Gerst also set up samples and configured hardware for a combustion experiment known as the Burning and Suppression of Solids, or BASS. In the absence of gravity, materials burn quite differently, and some materials may actually become more flammable than on Earth. BASS takes a look at how a variety of materials burn and extinguish in microgravity, which will lead to improvements in spacecraft materials selection and strategies for putting out accidental fires aboard spacecraft. The research also provides scientists with improved computational models that will aid in the design of fire detection and suppression systems here on Earth.

Working in the station’s Kibo laboratory, Swanson swapped out a seedling test sample chamber inside the Cell Biology Experiment Facility, which includes a centrifuge for controlled gravity levels. The Resist Tubule experiment examines the mechanisms for gravity resistance in plants to help researchers learn more about the evolution of plants and enable efficient plant production both on Earth and in space.

After a break for lunch, Swanson and Wiseman worked together in the station’s Tranquility node to remove and replace a failed heat exchanger for the Common Cabin Air Assembly, a component of the station’s Environmental Control and Life Support System which collects condensate out of the air.

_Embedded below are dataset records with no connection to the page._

(* ===== verification/MmcArea.v ===== *)
(** * The areas of an eMMC

    An eMMC has a user area and boot areas, and the driver selects the one that
    commands go to: [mmc_switch], [mmc_set_capacity] and [mmc_switch_part] of
    [drivers/mmc/mmc.c].  The data store of [Idme] lives at the end of the second
    boot area; here its driver interface is the driver of [MmcBlock], and reading
    and writing it leaves every other byte of the card alone. *)

From S2P Require Import Prelude Idme MmcBlock.

Definition MMC_CMD_SWITCH : Z := 6.
Definition MMC_SWITCH_MODE_WRITE_BYTE : Z := 3.
Definition EXT_CSD_PART_CONF : Z := 179.
Definition PART_ACCESS_MASK : Z := 7.
Definition ENODEV : Z := 19.
Definition CFG_FASTBOOT_MMC_NO : Z := 1.

(** The fields of [struct mmc] about the areas. *)
Record device := mkDevice {
  d_mmc : mmc;
  part_config : Z;
  capacity_user : Z;
  capacity_boot : Z;
  capacity_rpmb : Z;
  capacity_gp : list Z;
}.

(** The registered cards with their fields, and the host controller. *)
Record driver (V : Type) := mkDriver {
  devices : list device;
  host : V;
}.
Arguments mkDriver {V} _ _.
Arguments devices {V} _.
Arguments host {V} _.

Definition find_device (ds : list device) (dev_num : Z) : option device :=
  List.find (fun d => dev (d_mmc d) =? dev_num) ds.
Fixpoint put_device (dev_num : Z) (x : device) (ds : list device) : list device :=
  match ds with
  | [] => []
  | d :: ds => if dev (d_mmc d) =? dev_num then x :: ds else d :: put_device dev_num x ds
  end.

Definition set_capacity (m : mmc) (c : Z) : mmc :=
  mkMmc (dev m) (high_capacity m) (is_sd m) (ddr_mode m) (aml_is_emmc_tsd m) (rca m) (read_bl_len m)
    (write_bl_len m) (erase_grp_size m) (b_max m) (c / read_bl_len m) c.

(** The error is [None]. *)
Definition mmc_set_capacity (d : device) (part_num : Z) : option device :=
  c ← (if part_num =? 0 then Some (capacity_user d)
       else if (part_num =? 1) || (part_num =? 2) then Some (capacity_boot d)
       else if part_num =? 3 then Some (capacity_rpmb d)
       else if (4 <=? part_num) && (part_num <=? 7) then capacity_gp d !! Z.to_nat (part_num - 4)
       else None);
  Some (mkDevice (set_capacity (d_mmc d) c) (part_config d) (capacity_user d) (capacity_boot d)
          (capacity_rpmb d) (capacity_gp d)).

Definition switch_arg (index value : Z) : Z :=
  Z.lor (Z.lor (Z.shiftl MMC_SWITCH_MODE_WRITE_BYTE 24) (Z.shiftl index 16)) (Z.shiftl value 8).

Section Driver.
Context {V : Type} `{MmcHost V} `{Heap V}.
Context (key_area : option (Z * Z)) (info_disprotect : Z).

(** The set [set] of the command is not used. *)
Definition mmc_switch (m : mmc) (index value : Z) : comp V Z :=
  r ← mmc_send_cmd (mkCmd MMC_CMD_SWITCH (switch_arg index value)) NoData;
  if err r =? 0 then mmc_send_status m 1000 else mret (err r).

Definition on_host {A} (f : comp V A) : comp (driver V) A := fun d =>
  match f (host d) with
  | Ret (a, v) => Ret (a, mkDriver (devices d) v)
  | Crash c => Crash c
  end.
Definition get_devices : comp (driver V) (list device) := fun d => Ret (devices d, d).
Definition set_devices (ds : list device) : comp (driver V) unit := fun d => Ret (tt, mkDriver ds (host d)).

Definition mmc_switch_part (dev_num part_num : Z) : comp (driver V) Z :=
  ds ← get_devices;
  match find_device ds dev_num with
  | None => mret (-1)
  | Some d =>
      ret ← on_host (mmc_switch (d_mmc d) EXT_CSD_PART_CONF
                       (u8 (Z.lor (Z.ldiff (part_config d) PART_ACCESS_MASK) (Z.land part_num PART_ACCESS_MASK))));
      if (ret =? 0) || ((ret =? - ENODEV) && (part_num =? 0)) then
        match mmc_set_capacity d part_num with
        | None => mret (-1)
        | Some d => set_devices (put_device dev_num d ds);; mret 0
        end
      else mret ret
  end.

(** What [Idme] asks of the driver.  Its interface has no place for a crash of
    the driver; on a working card there is none, see [switch_ready] and the
    lemmas on transfers in [MmcBlock]. *)
Definition answer {A} (dflt : A) (f : comp (driver V) A) (d : driver V) : A * driver V :=
  match f d with Ret r => r | Crash _ => (dflt, d) end.
Definition device_list (d : driver V) : list mmc := d_mmc <$> devices d.
#[export] Instance driver_mmc : Mmc (driver V) := {|
  Idme.find_mmc_device d := bool_decide (is_Some (find_device (devices d) CFG_FASTBOOT_MMC_NO));
  Idme.mmc_switch_part part_num := answer (-1) (mmc_switch_part CFG_FASTBOOT_MMC_NO part_num);
  Idme.mmc_capacity d :=
    match find_device (devices d) CFG_FASTBOOT_MMC_NO with Some x => capacity (d_mmc x) | None => 0 end;
  Idme.block_read start blkcnt d :=
    answer (0, []) (on_host (mmc_bread (device_list d) key_area info_disprotect CFG_FASTBOOT_MMC_NO start blkcnt)) d;
  Idme.block_write start blkcnt src d :=
    answer 0 (on_host (mmc_bwrite (device_list d) key_area info_disprotect CFG_FASTBOOT_MMC_NO start blkcnt src)) d;
|}.

#[export] Instance idme_heap : Heap (IdmeState (driver V)) := fun n st =>
  let '(ok, v) := heap_alloc n (host (Idme.mmc st)) in
  (ok, mkIdme (gidme_buff st) (pidme_set st) (v2_functions st) (mkDriver (devices (Idme.mmc st)) v)).

(** Code that only uses the card, run next to the data store. *)
Definition on_card {A} (f : comp V A) : comp (IdmeState (driver V)) A := fun st =>
  match f (host (Idme.mmc st)) with
  | Ret (a, v) =>
      Ret (a, mkIdme (gidme_buff st) (pidme_set st) (v2_functions st) (mkDriver (devices (Idme.mmc st)) v))
  | Crash c => Crash c
  end.
End Driver.

(** ** Cards with areas *)

(** A command goes to the selected area, and only [MMC_CMD_SWITCH] selects
    another. *)
Class AreaLaws (V : Type) (unit : Z) `{MmcHost V} `{!CardLaws V unit} := {
  selected : V → Z;
  area : V → Z → Z → Z;
  area_disk v a : disk v a = area v (selected v) a;
  area_other c d v : cmdidx c ≠ MMC_CMD_SWITCH →
    let v' := (send_cmd c d v).2 in
    selected v' = selected v ∧ ∀ k a, k ≠ selected v → area v' k a = area v k a;
  area_switch value v : 0 ≤ value < 256 →
    let '(r, v') := send_cmd (mkCmd MMC_CMD_SWITCH (switch_arg EXT_CSD_PART_CONF value)) NoData v in
    (∀ k a, area v' k a = area v k a) ∧ (err r = 0 → selected v' = Z.land value PART_ACCESS_MASK);
}.

Section Areas.
Context {V : Type} `{MmcHost V} `{Heap V} (m : mmc) `{!CardLaws V (erase_grp_size m)}.
Context `{!AreaLaws V (erase_grp_size m)}.

(** The other areas are as they were; all of them are. *)
Definition keeps_areas (v v' : V) : Prop :=
  selected v' = selected v ∧ ∀ k a, k ≠ selected v → area v' k a = area v k a.
#[export] Instance keeps_areas_preorder : PreOrder keeps_areas.
Proof.
  split; [done|]. intros v1 v2 v3 [S1 A1] [S2 A2]. split; [congruence|].
  intros k a Hk. by rewrite A2, A1 by congruence.
Qed.
Definition same_areas (v v' : V) : Prop := selected v' = selected v ∧ ∀ k a, area v' k a = area v k a.
#[export] Instance same_areas_preorder : PreOrder same_areas.
Proof.
  split; [done|]. intros v1 v2 v3 [S1 A1] [S2 A2]. split; [congruence|]. intros k a. by rewrite A2, A1.
Qed.
Lemma same_areas_of v v' : keeps_areas v v' → same_disk m v v' → same_areas v v'.
Proof.
  intros [Hs Ha] Hd. split; [done|]. intros k a. destruct (decide (k = selected v)) as [->|Hk]; [|by apply Ha].
  specialize (Hd a). by rewrite !area_disk, Hs in Hd.
Qed.
Lemma same_areas_disk v v' : same_areas v v' → same_disk m v v'.
Proof. intros [Hs Ha] a. by rewrite !area_disk, Hs, Ha. Qed.

Lemma send_areas c d : cmdidx c ≠ MMC_CMD_SWITCH → preserves keeps_areas (mmc_send_cmd c d).
Proof. intros Hc v r v' [= E]. pose proof (area_other c d v Hc) as Ha. by rewrite E in Ha. Qed.
#[local] Hint Extern 2 (preserves keeps_areas (mmc_send_cmd _ _)) => apply send_areas; done : preserves.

In the Quest airlock, Gerst wrapped up verification work on the new spacesuit delivered to the station by the SpaceX-3 commercial resupply services mission in April. Gerst performed a water dump and fill of the spacesuit to satisfy maintenance requirements for on-orbit stowage. Since this is the first U.S. spacesuit that has traveled to the station on anything other than a space shuttle, Gerst has been conducting an extra-thorough checkout of the suit to certify it for readiness.

With their own spacewalk looming next week, Flight Engineers Alexander Skvortsov and Oleg Artemyev attached spacewalk tools and other hardware to their Russian Orlan spacesuits, including gear on loan from their NASA crewmates.

During the 6 ½-hour excursion slated to begin at 9:50 a.m. Thursday, the two spacewalking cosmonauts will mount a new integrated command and telemetry system on the Zvezda service module and replace a payload rack on the Russian segment with a payload boom previously installed in a temporary location. NASA Television coverage of the Russian spacewalk begins at 9:15 a.m. Thursday.

The spacewalk will be the 180th in support of space station assembly and maintenance and the first for both Skvortsov and Artemyev.

The third Russian cosmonaut aboard the station, Flight Engineer Max Suraev, worked with Skvortsov to install a docking mechanism for the ISS Progress 55 cargo craft connected to the Pirs docking compartment. Suraev also conducted an audit of the docking and internal transfer system tools and equipment aboard the station.

Over the weekend, the station’s residents will have some free time to relax, speak with family members back on Earth and take care of weekly housekeeping chores. They’ll also have a chance to catch up on the action at the World Cup 2014 games in Brazil. The crew sent down a special message earlier to wish good luck to all the players and teams.